Tomar consciencia de esto no es una empresa sencilla porque como ya se ha escrito por relevantes feministas la dominación propia del patriarcado está hecha para parecer un rasgo de vida. En definitiva, estamos hechas de orden patriarcal. Es más, de toda la literatura feminista al respecto solo una mujer se ha atrevido de forma clara a formular esa relación desde la necesidad de la abolición de las prisiones: Angela Davis.

Somos conscientes de que la violencia contra las mujeres es real y mucho más amplia de lo que se documenta, y de que las mujeres tenemos que buscar protegernos de ella y hacerle frente. Sin embargo no es cierto que los sistemas penales actuales sirvan para esto y esta es la segunda cuestión que no se tiene en consideración. Como ampliamente se sabe la prisión –y en general el sistema penal– se critica porque no cumple con las funciones que formalmente tiene otorgadas –entre ellas la de la intimidación y la reinserción– y además puede ser criticada desde muchas otras perspectivas como son: la falacia de la afectación exclusivamente a la libertad, la mitificación de las personas que están en prisión, su carácter criminógeno, los efectos psicosomáticos de la prisión, los fenómenos de la victimización secundaria y terciaria, etc., olvido de las víctimas, los costes del control en detrimento de otras medidas al delito… y otras tantas cuestiones que sería imposible mencionar y trabajar en profundidad en este artículo de opinión pero que están ahí y hacen que la protección a la que nos referíamos no sea real.
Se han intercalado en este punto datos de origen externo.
(** ** References of queues *)

Lemma hold_world σ w a b p g g' h : refines σ w -> σ !! a = Some b -> map_find a (w_amap w) = Some (buffer_entry p a b) ->
  w_mems w !! p = Some g -> buffer_object w a b g ->
  g' = upd_desc (set_desc_flag DF_is_queue_referenced h) g -> refines (alter (bu_hold h) a σ) (with_object w p g').
Proof.
  intros Hr Hb Hfind Hg Hbo ->. pose proof Hr as [Hs (m & Hm & Hwf & Hall) Hsort Hbuf Hentry Hobj (evs0 & Hlog & Hacc)].
  set (g' := upd_desc _ g). pose proof Hbo as [(dev & k & [Hl1 Hl2 Hl3 Hl4 Hl5 Hl6 Hl7] & Hdev) Hga Hheld Hipc Hvirt].
  assert (0 <= DF_is_queue_referenced) by (unfold DF_is_queue_referenced; lia).
  assert (buffer_object w a (bu_hold h b) g') as Hbo'.
  { unfold g', upd_desc, set_desc_flag. split; [by exists dev, k|done| | |]; cbn; unfold IsQueueReferenced, IsVirtual, desc_flag in *; cbn.
    - by rewrite bit_set_same.
    - rewrite bit_set_other; [done|..]; unfold DF_is_imported_vram_ipc, DF_is_queue_referenced; lia.
    - rewrite bit_set_other; [done|..]; unfold DF_is_virtual, DF_is_queue_referenced; lia. }
  split; [by destruct Hs| |done| | | |].
  - exists m. split_and!; [done|done|]. rewrite Hall. apply map_eq. intros j. rewrite !lookup_fmap.
    destruct (decide (a = j)) as [<-|]; [rewrite lookup_alter_eq|by rewrite lookup_alter_ne]. by destruct (σ !! a).
  - intros a' b'. destruct (decide (a = a')) as [<-|Hne].
    + rewrite lookup_alter_eq, Hb. intros [= <-]. destruct (Hbuf _ _ Hb) as (? & ? & ? & _). cbn [bu_size bu_len bu_flags bu_hold]. split_and!; try done; try lia.
      exists p, g'. split_and!; [done|apply lookup_insert_eq|]. by destruct Hbo'.
    + rewrite lookup_alter_ne by done. intros Hb'. destruct (Hbuf _ _ Hb') as (? & ? & ? & p' & g2 & Hf' & Hg' & Hbo2).
      split_and!; try done; try lia. exists p', g2. split; [done|]. split; [|by destruct Hbo2].
      cbn. rewrite lookup_insert_ne; [done|]. intros <-. pose proof (bo_address _ _ _ _ Hbo2). congruence.
  - intros a' al Hf'. destruct (decide (a = a')) as [<-|]; [rewrite lookup_alter_eq, Hb; by eexists|].
    rewrite lookup_alter_ne by done. by eapply Hentry.
  - intros p' g2. cbn. intros [(<- & <-)|(Hne & Hg2)]%lookup_insert_Some; [|by apply Hobj].
    split; [by apply (Hobj _ _ Hg)|]. destruct (Hobj _ _ Hg) as (_ & al & Hal & Hp). by exists al.
  - exists evs0. split; [done|]. eapply Forall_impl; [exact Hacc|]. intros c [Hrl|(p' & g2 & Hg2 & Hoc)]; [by left|right].
    destruct (decide (p = p')) as [<-|Hne]; [|exists p', g2; cbn; by rewrite lookup_insert_ne].
    exists p, g'. cbn. rewrite lookup_insert_eq. split; [done|]. assert (g2 = g) as -> by congruence. exact Hoc.
Qed.

Lemma queue_step σ w a (h : bool) : refines σ w ->
  exists r w' σ', do_mem_op (if h then OpAcquire a else OpRelease a) w = Some (r, w') /\
    mem_spec lo hi (request_len w0) σ (if h then OpAcquire a else OpRelease a) r σ' /\ refines σ' w'.
Proof.
  intros Hr. exists (ResQueue (negb (a =? 0))). set (put := fun g : GpuMemory => upd_desc (set_desc_flag DF_is_queue_referenced h) g).
  assert (exists w', (if h then queue_acquire_buffer a else queue_release_buffer a) w = Some (negb (a =? 0), w') /\
    refines (if a =? 0 then σ else alter (bu_hold h) a σ) w') as (w' & Hrun & Hr').
  { unfold queue_acquire_buffer, queue_release_buffer. destruct (Z.eqb_spec a 0) as [->|Ha]; cbn [negb].
    { exists w. split; [by destruct h|done]. }
    destruct (σ !! a) as [b|] eqn:Hb.
    - destruct (mr_buffer _ _ _ _ _ Hr _ _ Hb) as (_ & _ & _ & p & g & Hf & Hg & Hbo).
      exists (with_object w p (put g)). split; [|by eapply hold_world].
      destruct h; erewrite M_bind_step by reflexivity; cbv beta; rewrite Hf;
        by rewrite (M_bind_step _ _ _ _ _ _ _ _ (mod_mem_known w a (buffer_entry p a b) g _ (conj Ha (conj Hf Hg)))).
    - pose proof (refines_unknown _ _ _ Hr Hb) as Hf. exists w. split.
      + destruct h; erewrite M_bind_step by reflexivity; cbv beta; by rewrite Hf.
      + by rewrite alter_id' by done. }
  exists w'. eexists. split; [|split; [|exact Hr']]; destruct h; cbn [do_mem_op].
  1,2: by rewrite (M_bind_step _ _ _ _ _ _ _ _ Hrun).
  all: constructor.
Qed.

(** ** Queries *)

(** A buffer that covers the pointer is the last one not above it. *)
Lemma covers_floor σ w ptr a b : refines σ w -> covers σ ptr a b ->
  exists p, map_floor ptr (w_amap w) = Some (a, buffer_entry p a b).
Proof.
  intros Hr [Hb Hptr]. pose proof (map_floor_spec ptr _ (mr_sorted _ _ _ _ _ Hr)) as Hfloor.
  destruct (mr_buffer _ _ _ _ _ Hr _ _ Hb) as (_ & Hsz & _ & p & g & Hf & _). exists p.
  destruct (map_floor ptr (w_amap w)) as [[a' al]|]; [|specialize (Hfloor _ _ Hf); lia].
  destruct Hfloor as (Hle & Hf' & Hmax). pose proof (Hmax _ _ Hf ltac:(lia)) as Haa'.
  destruct (decide (a = a')) as [<-|Hne]; [by assert (al = buffer_entry p a b) as -> by congruence|exfalso].
  destruct (mr_entry _ _ _ _ _ Hr _ _ Hf') as [b' Hb']. destruct (mr_buffer _ _ _ _ _ Hr _ _ Hb') as (_ & Hsz' & _).
  destruct (refines_disjoint _ _ _ _ _ _ Hr Hb Hb' Hne); [lia|].
  destruct (mr_mgr _ _ _ _ _ Hr) as (m & _ & Hwf & Hall).
  assert (allocated m !! a' = Some (bu_len b')) as Hl by (by rewrite Hall, lookup_fmap, Hb').
  pose proof (wf_live_bounds _ _ _ _ _ Hwf Hl). lia.
Qed.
Y aunque se cree firmemente lo anterior, no implica que no pensemos que las mujeres que hoy sufren violencia patriarcal no puedan y deban usar todos los instrumentos que tengan a su alcance para defenderse, y esto muchas veces incluirá el consejo de que pongan denuncias, pidan detenciones, etc., pues desafortunadamente en algunos casos es lo único que el Estado y la sociedad ofrece. Pero todo ello debería hacerse muy muy conscientes –no tanto por quien denuncia, como por el resto de la sociedad–, de que es una medida insuficiente, muchas veces inútil en la práctica y que, sobre todo, no debe hacer perder de vista la ilegitimidad del castigo, su uso sobre todo –así ha sido históricamente– en contra de las mujeres, y la necesidad urgente de construir una sociedad no punitiva para precisamente eliminar el patriarcado.

En este sentido, el concepto de castigo nos debe de interpelar a cada una de nosotras y en colectivo. Desde aquí se plantea la necesidad de sentar las bases para avanzar, desde otros lugares que no sean el de la dominación y el castigo propios del patriarcado, hacia lugares más justos. Este debería ser el horizonte si queremos ser coherentes, al menos, quienes vemos en los feminismos una nueva revolución y aspiramos a tener en cuenta todas las opresiones.

No cuestionar el sistema punitivo, en el que se sostiene precisamente el patriarcado, sino alentarlo y encontrarnos en las calles pidiendo más castigo, es un error mayúsculo que desde los feminismos no nos podemos permitir si no queremos reforzar el patriarcado mismo.